Given the amount and duration of Martin's butt kissing I wasn't surprised when he got the safety inspector position. A month later, after his replacement settled in on night shift I start passing him coming into work as I am leaving. Day shift had only amplified his bluster and supreme arrogance and it was obvious to everyone but Martin that people took great pains to avoid him. What pushed it into the realm of the comedic was his totally out of date tie and his short sleeve button-up shirt complete with a nerdy pocket protector he always wore to work. To me, he looked like a controlled obsessed character from a 1960's sitcom that was always on the wrong end of some disaster.



That is exactly what started to happened six weeks later. Anyone with the least little bit of awareness could have seen the signs but that left Martin out in the cold. The first was how the contract with the temp service was not renewed. In good times the plant had anywhere from twenty to thirty temporary workers filling in the gaps and generally doing all the dirty work. One day they were met by security as they tried to clock in and told to turn in their company ID's and go home. The next sign was how all overtime was forbidden, even having ten minutes over the standard forty-hours would get someone written up. The final sign was when I saw security and senior management standing at the time clock thirty minutes before night shift ended.



Incredibly they left night shift alone, it sort of made sense because we were always understaffed. But day shift was different, it was generally bloated with too many employees and to correct that it seemed as if one out of five people walking through the entrance was stopped and turned around. Just as I was about to swipe my badge to clock out Martin walked through the door. Almost out of nowhere Hank appeared with two security guards and the head of human resources nearby. They intercepted Martin and pulled him aside.



Poor Martin had a truly idiotic smile on his face, which probably originated from some belief that he would be immune from the ongoing slaughter. Hank and the human resources person leaned in close and told hims something in private. The look on Martin's face quickly flashed from astonishment, to disbelief, to anger, then to barely controlled rage.



“I have years of seniority in this plant!” He screamed at Hank who now was sporting a truly sinister smile.



“Yeah, you did Martin,” Hank replied loud enough for everyone to hear. “But that evaporated when you took the safety job. Now you're just a glorified new hire.”



Rage now mixed with intense hate on Martin's face and he stood there for several seconds obviously reeling from the news that not only had he screwed himself but was dealing with the possibility that he had been setup in some fashion he just couldn't quite figure out.



Just as one of the security guards reached for him Martin let loose with a guttural scream that came from the darkest regions of someone's soul. Martin tried to attack Hank but the other security guard quickly hit him with a tazer that had him convulsing on the factory floor like a fish out of water.

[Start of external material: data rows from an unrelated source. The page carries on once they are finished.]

(** [R] and [X0] have no [raise]: they return on every input. *)
Lemma R_returns (self : GCS.GCSGeometry) (beta : npfloat) :
  exists r, GCS.R self beta = Ok r.
Proof. unfold GCS.R, GCS.X0. cbn [bind]. eexists. reflexivity. Qed.

Lemma curved_branch_returns (self : GCS.GCSGeometry) (beta : npfloat) :
  GCS.in_rhs_leg (GCS.half_angle self) beta = false ->
  GCS.in_lhs_leg (GCS.half_angle self) beta = false ->
  GCS.in_curved_section (GCS.half_angle self) beta = true ->
  exists r, GCS.cross_section_circle self beta = Ok r.
Proof.
  intros H1 H2 H3. unfold GCS.cross_section_circle.
  rewrite H1, H2, H3. unfold GCS.R, GCS.X0. cbn [bind].
  eexists. reflexivity.
Qed.

(** C2.  With a half angle in (0, pi/2) the three tests of
    [cross_section_circle] hold exactly on [-pi/2, -half_angle] (right
    leg), [(-half_angle, pi + half_angle)] (curved cap) and
    [pi + half_angle, 3 pi/2] (left leg).  For [beta] in [-pi/2, 3 pi/2]
    exactly one of them holds and the function returns; for [beta] below
    [-pi/2] or above [3 pi/2] none holds and the function raises the
    [ValueError] for an unexpected angle. *)
Theorem cross_section_branches
    (self : GCS.GCSGeometry) (alpha beta : R) :
  GCS.half_angle self = Fin alpha ->
  0 < alpha < PI / 2 ->
  let rhs := GCS.in_rhs_leg (Fin alpha) (Fin beta) in
  let curved := GCS.in_curved_section (Fin alpha) (Fin beta) in
  let lhs := GCS.in_lhs_leg (Fin alpha) (Fin beta) in
  (rhs = true <-> - (PI / 2) <= beta <= - alpha) /\
  (curved = true <-> - alpha < beta < PI + alpha) /\
  (lhs = true <-> PI + alpha <= beta <= 3 * PI / 2) /\
  (- (PI / 2) <= beta <= 3 * PI / 2 ->
     ((rhs, curved, lhs) = (true, false, false) \/
      (rhs, curved, lhs) = (false, true, false) \/
      (rhs, curved, lhs) = (false, false, true)) /\
     exists r, GCS.cross_section_circle self (Fin beta) = Ok r) /\
  (beta < - (PI / 2) \/ 3 * PI / 2 < beta ->
     (rhs, curved, lhs) = (false, false, false) /\
     GCS.cross_section_circle self (Fin beta)
     = Raise (ValueError "Unexpected beta angle")).
Proof.
  intros Ha Halpha. cbv zeta.
  pose proof PI_RGT_0 as Hpi.
  remember (GCS.in_rhs_leg (Fin alpha) (Fin beta)) as rhs eqn:R1.
  remember (GCS.in_curved_section (Fin alpha) (Fin beta)) as curved eqn:R2.
  remember (GCS.in_lhs_leg (Fin alpha) (Fin beta)) as lhs eqn:R3.
  assert (Erhs : rhs = true <-> - (PI / 2) <= beta <= - alpha).
  { rewrite R1, in_rhs_leg_Fin. decide_reals;
      split; intros; try discriminate; try reflexivity; lra. }
  assert (Ecurved : curved = true <-> - alpha < beta < PI + alpha).
  { rewrite R2, in_curved_section_Fin. decide_reals;
      split; intros; try discriminate; try reflexivity; lra. }
  assert (Elhs : lhs = true <-> PI + alpha <= beta <= 3 * PI / 2).
  { rewrite R3, in_lhs_leg_Fin. decide_reals;
      split; intros; try discriminate; try reflexivity; lra. }
  split; [exact Erhs |]. split; [exact Ecurved |]. split; [exact Elhs |].
  assert (Hrhs : rhs = false -> ~ (- (PI / 2) <= beta <= - alpha)).
  { intros E H. apply Erhs in H. congruence. }
  assert (Hcurved : curved = false -> ~ (- alpha < beta < PI + alpha)).
  { intros E H. apply Ecurved in H. congruence. }
  assert (Hlhs : lhs = false -> ~ (PI + alpha <= beta <= 3 * PI / 2)).
  { intros E H. apply Elhs in H. congruence. }
  unfold GCS.cross_section_circle. rewrite Ha, <- R1, <- R2, <- R3.
  split.
  - intros Hrange.
    destruct rhs; destruct curved; destruct lhs;
      try (exfalso;
           try (pose proof (proj1 Erhs eq_refl));
           try (pose proof (proj1 Ecurved eq_refl));
           try (pose proof (proj1 Elhs eq_refl));
           try (pose proof (Hrhs eq_refl));
           try (pose proof (Hcurved eq_refl));
           try (pose proof (Hlhs eq_refl)); lra).
    + split; [tauto |]. eexists; reflexivity.
    + split; [tauto |]. unfold GCS.R, GCS.X0. cbn [bind]. eexists; reflexivity.
    + split; [tauto |]. eexists; reflexivity.
  - intros Hout.
    destruct rhs; [pose proof (proj1 Erhs eq_refl); lra |].
    destruct curved; [pose proof (proj1 Ecurved eq_refl); lra |].
    destruct lhs; [pose proof (proj1 Elhs eq_refl); lra |].
    split; reflexivity.
Qed.

Lemma cross_section_branches_witness :
  let rhs := GCS.in_rhs_leg (Fin (PI / 4)) (Fin 0) in
  let curved := GCS.in_curved_section (Fin (PI / 4)) (Fin 0) in
  let lhs := GCS.in_lhs_leg (Fin (PI / 4)) (Fin 0) in
  (rhs = true <-> - (PI / 2) <= 0 <= - (PI / 4)) /\
  (curved = true <-> - (PI / 4) < 0 < PI + PI / 4) /\
  (lhs = true <-> PI + PI / 4 <= 0 <= 3 * PI / 2) /\
  (- (PI / 2) <= 0 <= 3 * PI / 2 ->
     ((rhs, curved, lhs) = (true, false, false) \/
      (rhs, curved, lhs) = (false, true, false) \/
      (rhs, curved, lhs) = (false, false, true)) /\
     exists r, GCS.cross_section_circle Examples.geometry_quarter (Fin 0) = Ok r) /\
  (0 < - (PI / 2) \/ 3 * PI / 2 < 0 ->
     (rhs, curved, lhs) = (false, false, false) /\
     GCS.cross_section_circle Examples.geometry_quarter (Fin 0)
     = Raise (ValueError "Unexpected beta angle")).
Proof.
  apply (cross_section_branches Examples.geometry_quarter (PI / 4) 0).
  - reflexivity.
  - pose proof PI_RGT_0. lra.
Defined.

(** ** The round trip under rounding *)

Lemma Rabs_le_bounds (a b : R) : Rabs a <= b -> - b <= a <= b.
Proof.
  intros H. pose proof (Rle_abs a) as H1. pose proof (Rle_abs (- a)) as H2.
  rewrite Rabs_Ropp in H2. lra.
Qed.

Section RoundTripUnderRounding.

(** The standard model of floating-point arithmetic: every rounding has a
    relative error of at most [u] (no underflow, no overflow); for float64
    [u] is 2^-53, far below the 1e-10 asked for here. *)
Variables (rnd : R -> R) (u : R).
Hypothesis Hu : 0 <= u <= 1e-10.
Hypothesis Hrnd : forall x, Rabs (rnd x - x) <= u * Rabs x.

Lemma rnd_of_positive (x : R) :
  0 < x -> 0 < rnd x /\ x * (1 - u) <= rnd x <= x * (1 + u).
Proof.
  intros Hx. pose proof (Hrnd x) as H.
  rewrite (Rabs_pos_eq x) in H by lra.
  apply Rabs_le_bounds in H. split; nra.
Qed.

Lemma rnd_of_nonnegative (x : R) : 0 <= x -> 0 <= rnd x.
Proof.
  intros Hx. pose proof (Hrnd x) as H.
  rewrite (Rabs_pos_eq x) in H by lra.
  apply Rabs_le_bounds in H. nra.
Qed.

(** The ratio of a rounded positive number to the number. *)
Lemma rnd_ratio (x : R) :
  0 < x -> exists e, rnd x = x * e /\ 1 - u <= e <= 1 + u.
Proof.
  intros Hx. destruct (rnd_of_positive x Hx) as (_ & Hlo & Hhi).
  exists (rnd x / x). split.
  - field. lra.
  - split.
    + apply (Rmult_le_reg_r x); [exact Hx |].
      replace (rnd x / x * x) with (rnd x) by (field; lra). lra.
    + apply (Rmult_le_reg_r x); [exact Hx |].
      replace (rnd x / x * x) with (rnd x) by (field; lra). lra.
Qed.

The last I saw of Martin was him being dragged away by security. He caught sight of me and while he still looked to be in a murderous rage he also looked totally lost and alone silently mouthing the question, “Why are they doing this to me?”

4 comments:

Gorilla Bananas said...

A modern-day parable on how pride comes before a fall. It's a pity the security guard didn't wag his finger at Martin and quote from the Bible:
"Pride goeth before destruction, and an haughty spirit before a fall."

Pixel Peeper said...

There seems to be a Martin or two at every company. Sometimes they come back a week or two later, followed by a headline in the paper: Disgruntled former employee kills six in shooting rampage.

Susan Flett Swiderski said...

Gee, I'm not sure, but I think Martin worked with me at the hospital. Different name, but his character's the same.

Good job!

lime said...

if only....the butt-kissers i worked with kept their jobs.